When dining at a restaurant, you are presented with a menu of options and get to choose to eat the one that appeals to you. By contrast, when attending an opera, the company has decided how your favorite role will be interpreted for you, and the artist on stage cannot possibly be all things to all audience members. (Thank goodness I can always watch Erin Morley as Sophie in Der Rosenkavalier on Met Opera On Demand to fill my personal flavor demands.) It’s such an interesting thing to be a chef (I imagine) or an artist, creating persistently while knowing that what you value will not be valued by everyone. And yet (and yet!), someone out there will love your timbre and be moved by your artistry and want to eat every single French stew you create. You win some, you lose some. But by creating at all, you win much more than you lose.


4) It’s important to nourish both the body and the soul. Food and singing are full of nourishment. They are therapeutic. They keep us physically healthy and emotionally stable. It is possible to go overboard - to sing until your voice is exhausted or injured, to eat more than your body can process effectively - but at a base level, these are sustaining and fulfilling things.

Both eating and singing are also two-way streets with our bodies.

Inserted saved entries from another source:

(* ===== verification/FacadeSync.v ===== *)
(** * The reconciliation driver

    [crates/nula/src/sync.rs]: the client reconciles its database with a relay's
    by a NIP-77 session, then publishes what only it has and fetches what only
    the relay has.  The session itself is [Sync], the pool and its streams
    [Facade].

    What the relay sends and answers is an argument; the overall timeout, which
    abandons the driver at any of its waits, is not modelled. *)

From Stdlib Require Import Ascii NArith Lia.
From S2P Require Import Prelude Encoding Text Ids Tags Event Filter FilterWire Storage SpecProofs Database.
From S2P Require Import Nips Message Sync HttpAuth Client Pool Facade.

(** ** What the session's algorithm promises *)

Section dialogue.
Context `{NegentropyCrate}.

(** The two ends of a session, message by message, until the initiator is done:
    the ids it has found that it alone has, and that it alone needs. *)
Fixpoint neg_dialogue (n : nat) (initiator responder : neg_machine) (query : list byte) : option (list bytes32 * list bytes32) :=
  match n with
  | O => None
  | S n =>
      match neg_reconcile responder query with
      | (Err _, _) => None
      | (Ok reply, responder) =>
          match neg_reconcile_with_ids initiator reply with
          | (Err _, _) => None
          | (Ok (None, have, need), _) => Some (have, need)
          | (Ok (Some query, have, need), initiator) =>
              match neg_dialogue n initiator responder query with
              | Some (have', need') => Some (have ++ have', need ++ need')
              | None => None
              end
          end
      end
  end.
End dialogue.

(** The documented outcome of the [negentropy] crate: a storage holds the ids put
    into it, and a session that ends has found the differences. *)
Class NegentropyLaws `{NegentropyCrate} := {
  neg_contents : neg_storage → gset bytes32;
  neg_empty_contents : neg_contents neg_empty = ∅;
  neg_insert_contents : ∀ s ts id s', neg_insert s ts id = Ok s' → neg_contents s' = {[id]} ∪ neg_contents s;
  neg_seal_contents : ∀ s s', neg_seal s = Ok s' → neg_contents s' = neg_contents s;
  neg_differences : ∀ sa sb la lb ma mb query ma' n have need,
    neg_owned sa la = Ok ma → neg_owned sb lb = Ok mb → neg_initiate ma = (Ok query, ma') →
    neg_dialogue n ma' mb query = Some (have, need) →
    list_to_set have = neg_contents sa ∖ neg_contents sb ∧ list_to_set need = neg_contents sb ∖ neg_contents sa;
}.

(** [NostrDatabase::event_by_id]. *)
Class EventLookup (DB : Type) := store_event : DB → EventId → result (option Event) string.

Module FacadeSync.
Import Facade.

Inductive SyncDirection := Up | Down | Both.
Definition do_up (d : SyncDirection) : bool := match d with Up | Both => true | Down => false end.
Definition do_down (d : SyncDirection) : bool := match d with Down | Both => true | Up => false end.

Record SyncProgress := mkProgress { total : N; current : N }.
Definition saturating_add (a b : N) : N := N.min Dec.u64_max (a + b).

Record SyncSummary := mkSummary {
  local : gset EventId;
  remote : gset EventId;
  sent : gset EventId;
  received : gset EventId;
  send_failures : gmap EventId string;
  rejected_by_policy : gmap EventId (option string);
}.
Definition empty_summary : SyncSummary := mkSummary ∅ ∅ ∅ ∅ ∅ ∅.
Definition is_empty_exchange (s : SyncSummary) : bool :=
  bool_decide (sent s = ∅) && bool_decide (received s = ∅) && bool_decide (send_failures s = ∅).
(** What [other] has for a key takes the place of what [s] has. *)
Definition merge (s other : SyncSummary) : SyncSummary :=
  mkSummary (local s ∪ local other) (remote s ∪ remote other) (sent s ∪ sent other) (received s ∪ received other)
    (send_failures other ∪ send_failures s) (rejected_by_policy other ∪ rejected_by_policy s).

Definition mark_sent (s : SyncSummary) (id : EventId) : SyncSummary :=
  mkSummary (local s) (remote s) ({[id]} ∪ sent s) (received s) (send_failures s) (rejected_by_policy s).
Definition mark_failed (s : SyncSummary) (id : EventId) (e : string) : SyncSummary :=
  mkSummary (local s) (remote s) (sent s) (received s) (<[id := e]> (send_failures s)) (rejected_by_policy s).
Definition mark_received (s : SyncSummary) (id : EventId) : SyncSummary :=
  mkSummary (local s) (remote s) (sent s) ({[id]} ∪ received s) (send_failures s) (rejected_by_policy s).
Definition mark_rejected (s : SyncSummary) (id : EventId) (reason : option string) : SyncSummary :=
  mkSummary (local s) (remote s) (sent s) (received s) (send_failures s) (<[id := reason]> (rejected_by_policy s)).

(** The options; the progress channel is the value it holds. *)
Record SyncOptions := mkSyncOptions { direction : SyncDirection; dry_run : bool }.
Definition default_options : SyncOptions := mkSyncOptions Down false.

Definition MAX_NEG_ROUNDS : nat := N.to_nat 1024.

Definition tick_progress (p : option SyncProgress) : option SyncProgress :=
  (λ p, mkProgress (total p) (saturating_add (current p) 1)) <$> p.

(** The ids not there yet are counted. *)
Definition insert_all (ids : list EventId) (target : gset EventId) : N * gset EventId :=
  foldl (λ st id, if decide (id ∈ st.2) then st else (st.1 + 1, {[id]} ∪ st.2)%N) (0%N, target) ids.

Definition fold_outcome (o : SyncOptions) (outcome : Sync.ReconcileOutcome) (s : SyncSummary) (p : option SyncProgress) :
    SyncSummary * option SyncProgress :=
  let '(up, l) := if do_up (direction o) then insert_all (Sync.have outcome) (local s) else (0%N, local s) in
  let '(down, r) := if do_down (direction o) then insert_all (Sync.need outcome) (remote s) else (0%N, remote s) in
  let delta := saturating_add up down in
  (mkSummary l r (sent s) (received s) (send_failures s) (rejected_by_policy s),
   if (0 <? delta)%N then (λ p, mkProgress (saturating_add (total p) delta) (current p)) <$> p else p).

Section sync.
Context `{FasterHex, Secp256k1, UrlCrate, LruCrate, NegentropyCrate}.
Context {DB : Type} `{NostrDatabase DB, !EventLookup DB}.

(** ** The session *)

Record Run := mkRun {
  run_pool : Pool.Pool;
  session : Sync.Reconciliation;
  summary : SyncSummary;
  progress : option SyncProgress;
}.

(** [items]: what arrives on the session's stream, each with the outcome of
    sending the message it may call for. *)
Fixpoint neg_rounds (rounds : nat) (o : SyncOptions) (r : Pool.Relay) (id : SubscriptionId)
    (items : list (SubscriptionItem * result unit ClientError)) (st : Run) : result unit Error * Run :=
  match rounds, items with
  | S rounds, (item, answer) :: items =>
      match item with
      | ItemNegMsg message =>
          match Sync.reconcile_hex (session st) message with
          | (Err e, ss) => (Err (Sync e), mkRun (run_pool st) ss (summary st) (progress st))
          | (Ok outcome, ss) =>
              let '(s, p) := fold_outcome o outcome (summary st) (progress st) in
              match Sync.next_message_hex outcome with
              | None => (Ok tt, mkRun (run_pool st) ss s p)
              | Some next =>
                  let st := mkRun (ask (run_pool st) r (AskSend (ClientMessage.NegMsg id next))) ss s p in
                  match answer with
                  | Err e => (Err (Relay e), st)
                  | Ok _ => neg_rounds rounds o r id items st
                  end
              end
          end
      | ItemNegErr message => (Err (SyncFailed message), st)
      | _ => neg_rounds rounds o r id items st
      end
  | _, _ => (Err SyncStreamClosed, st)
  end.

(** [opened]: the outcome of [subscribe_neg].  The handle is dropped on the way
    out. *)
Definition reconcile_loop (o : SyncOptions) (r : Pool.Relay) (id : SubscriptionId) (f : Filter) (opening : string)
    (opened : result unit ClientError) (items : list (SubscriptionItem * result unit ClientError)) (st : Run) :
    result unit Error * Run :=
  let st := mkRun (ask (run_pool st) r (AskNeg id f opening)) (session st) (summary st) (progress st) in
  match opened with
  | Err e => (Err (Relay e), st)
  | Ok _ =>
      let '(res, st) := neg_rounds MAX_NEG_ROUNDS o r id items st in
      (res, mkRun (ask (run_pool st) r (AskClose id)) (session st) (summary st) (progress st))
  end.

(** ** The two phases *)

(** The client with the summary and the progress of the call. *)
Record Phase := mkPhase { client : InnerClient (DB := DB); so_far : SyncSummary; ticks : option SyncProgress }.

(** [publish e]: the relay's answer, an error as its text. *)
Definition upload_one (publish : Event → result unit string) (r : Pool.Relay) (st : Phase) (id : EventId) : Phase :=
  let c := client st in
  match store_event (store c) id with
  | Ok (Some event) =>
      let c := set_pool c (ask (pool c) r (AskPublish event publish_options_new)) in
      mkPhase c (match publish event with
                 | Ok _ => mark_sent (so_far st) id
                 | Err e => mark_failed (so_far st) id e
                 end) (tick_progress (ticks st))
  | Ok None => mkPhase c (mark_failed (so_far st) id "event not found in local database") (ticks st)
  | Err e => mkPhase c (mark_failed (so_far st) id e) (ticks st)
  end.
Definition upload_phase (publish : Event → result unit string) (r : Pool.Relay) (st : Phase) : Phase :=
  foldl (upload_one publish r) st (elements (local (so_far st))).

(** The loop over the events fetched; [clock e] is the time the database reads
    when it saves [e]. *)
Fixpoint download_each (clock : Event → result Timestamp string) (url : RelayUrl) (id : SubscriptionId)
    (events : list Event) (st : Phase) : result unit Error * Phase :=
  match events with
  | [] => (Ok tt, st)
  | event :: events =>
      match check_admit_event (client st) url id event with
      | Err (PolicyRejected _ reason) =>
          download_each clock url id events
            (mkPhase (client st) (mark_rejected (so_far st) (Event.id event) reason) (tick_progress (ticks st)))
      | Err e => (Err e, st)
      | Ok _ =>
          let '(res, d) := store_save (clock event) (store (client st)) event in
          download_each clock url id events
            (mkPhase (set_store (client st) d)
               (match res with
                | Ok _ => mark_received (so_far st) (Event.id event)
                | Err e => mark_failed (so_far st) (Event.id event) e
                end) (tick_progress (ticks st)))
      end
  end.

(** What the download meets. *)
Record FetchWorld := mkFetchWorld {
  f_answer : Pool.Relay → result unit ClientError;
  f_fresh : nat → nat → option SubscriptionId;
  f_turns : list (nat * DriverWakeup);
  f_clock : Event → result Timestamp string;
}.

Definition download_phase (w : FetchWorld) (url : RelayUrl) (id : SubscriptionId) (st : Phase) : result unit Error * Phase :=
  let f := Filter.add_ids Filter.new (elements (remote (so_far st))) in
  match fetch_events_from (f_answer w) (f_fresh w) (f_turns w) (client st) [url] f with
  | (Err e, c) => (Err e, mkPhase c (so_far st) (ticks st))
  | (Ok events, c) => download_each (f_clock w) url id events (mkPhase c (so_far st) (ticks st))
  end.

(** ** The driver *)

Record SyncWorld := mkSyncWorld {
  y_id : result SubscriptionId string;
  y_opened : result unit ClientError;
  y_items : list (SubscriptionItem * result unit ClientError);
  y_publish : Event → result unit string;
  y_fetch : FetchWorld;
}.

(** The phases after the session. *)
Definition exchange (w : SyncWorld) (o : SyncOptions) (url : RelayUrl) (r : Pool.Relay) (id : SubscriptionId) (st : Phase) :
    result SyncSummary Error * Phase :=
  if dry_run o then (Ok (so_far st), st)
  else
    let st := if do_up (direction o) then upload_phase (y_publish w) r st else st in
    if do_down (direction o) && negb (bool_decide (remote (so_far st) = ∅)) then
      match download_phase (y_fetch w) url id st with
      | (Err e, st) => (Err e, st)
      | (Ok _, st) => (Ok (so_far st), st)
      end
    else (Ok (so_far st), st).

Definition run_sync_to_relay (w : SyncWorld) (c : InnerClient (DB := DB)) (url : RelayUrl) (f : Filter) (o : SyncOptions)
    (p : option SyncProgress) : result SyncSummary Error * InnerClient (DB := DB) * option SyncProgress :=
  match get_relay (pool c) url with
  | None => (Err (UnknownRelay url), c, p)
  | Some r =>
      match (let? items := Sync.from_database (store_items (store c) f) in Sync.with_defaults items) with
      | Err e => (Err (Sync e), c, p)
      | Ok ss =>
          match y_id w with
          | Err e => (Err (SubscriptionIdGeneration e), c, p)
          | Ok id =>
              let '(res, run) := reconcile_loop o r id f (Sync.opening_message_hex ss) (y_opened w) (y_items w)
                                   (mkRun (pool c) ss empty_summary p) in
              let c := set_pool c (ask (run_pool run) r (AskSend (ClientMessage.NegClose id))) in
              match res with
              | Err e => (Err e, c, progress run)
              | Ok _ =>
                  let '(res, st) := exchange w o url r id (mkPhase c (summary run) (progress run)) in
                  (res, client st, ticks st)
              end
          end
      end
  end.

(** [sync_with]: one relay after the other, the first error ends it. *)
Fixpoint sync_each (world : nat → SyncWorld) (k : nat) (c : InnerClient (DB := DB)) (urls : list RelayUrl) (f : Filter)
    (o : SyncOptions) (p : option SyncProgress) (merged : SyncSummary) :
    result SyncSummary Error * InnerClient (DB := DB) * option SyncProgress :=
  match urls with
  | [] => (Ok merged, c, p)
  | url :: urls =>
      match run_sync_to_relay (world k) c url f o p with
      | (Err e, c, p) => (Err e, c, p)
      | (Ok s, c, p) => sync_each world (S k) c urls f o p (merge merged s)
      end
  end.
Definition sync_with {U} `{!IntoRelayUrl U} (world : nat → SyncWorld) (c : InnerClient (DB := DB)) (urls : list U) (f : Filter)
    (o : SyncOptions) (p : option SyncProgress) : result SyncSummary Error * InnerClient (DB := DB) * option SyncProgress :=
  match collect_relay_urls urls with
  | Err e => (Err (RelayUrlErr e), c, p)
  | Ok urls => sync_each world 0 c urls f o p empty_summary
  end.
End sync.
End FacadeSync.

As we keep active and aware of what makes us feel healthy physically, we increase our capacity for processing the calories from our favorite dishes and we increase our vocal stamina and ability to sing our favorite songs and arias. And meanwhile, those calories provide us with more energy and the act of singing calms our nervous system, giving back to the body as much as they take.

As for the soul, I probably don’t need to explain anything about what makes food or music special. They make us feel things. They provide connection to other humans. They allow for creativity, fun, and depth. That’s why I love them both, and why I am enjoying exploring them in new ways during this period without gigs and with an abundance of unstructured time. They are feeding me and keeping me going on tough days.


I hope you are all finding ways to feed your souls right now as well, whether through big projects, small moments of joy, or developing connections (you know, like singing and cooking) that tickle your brain.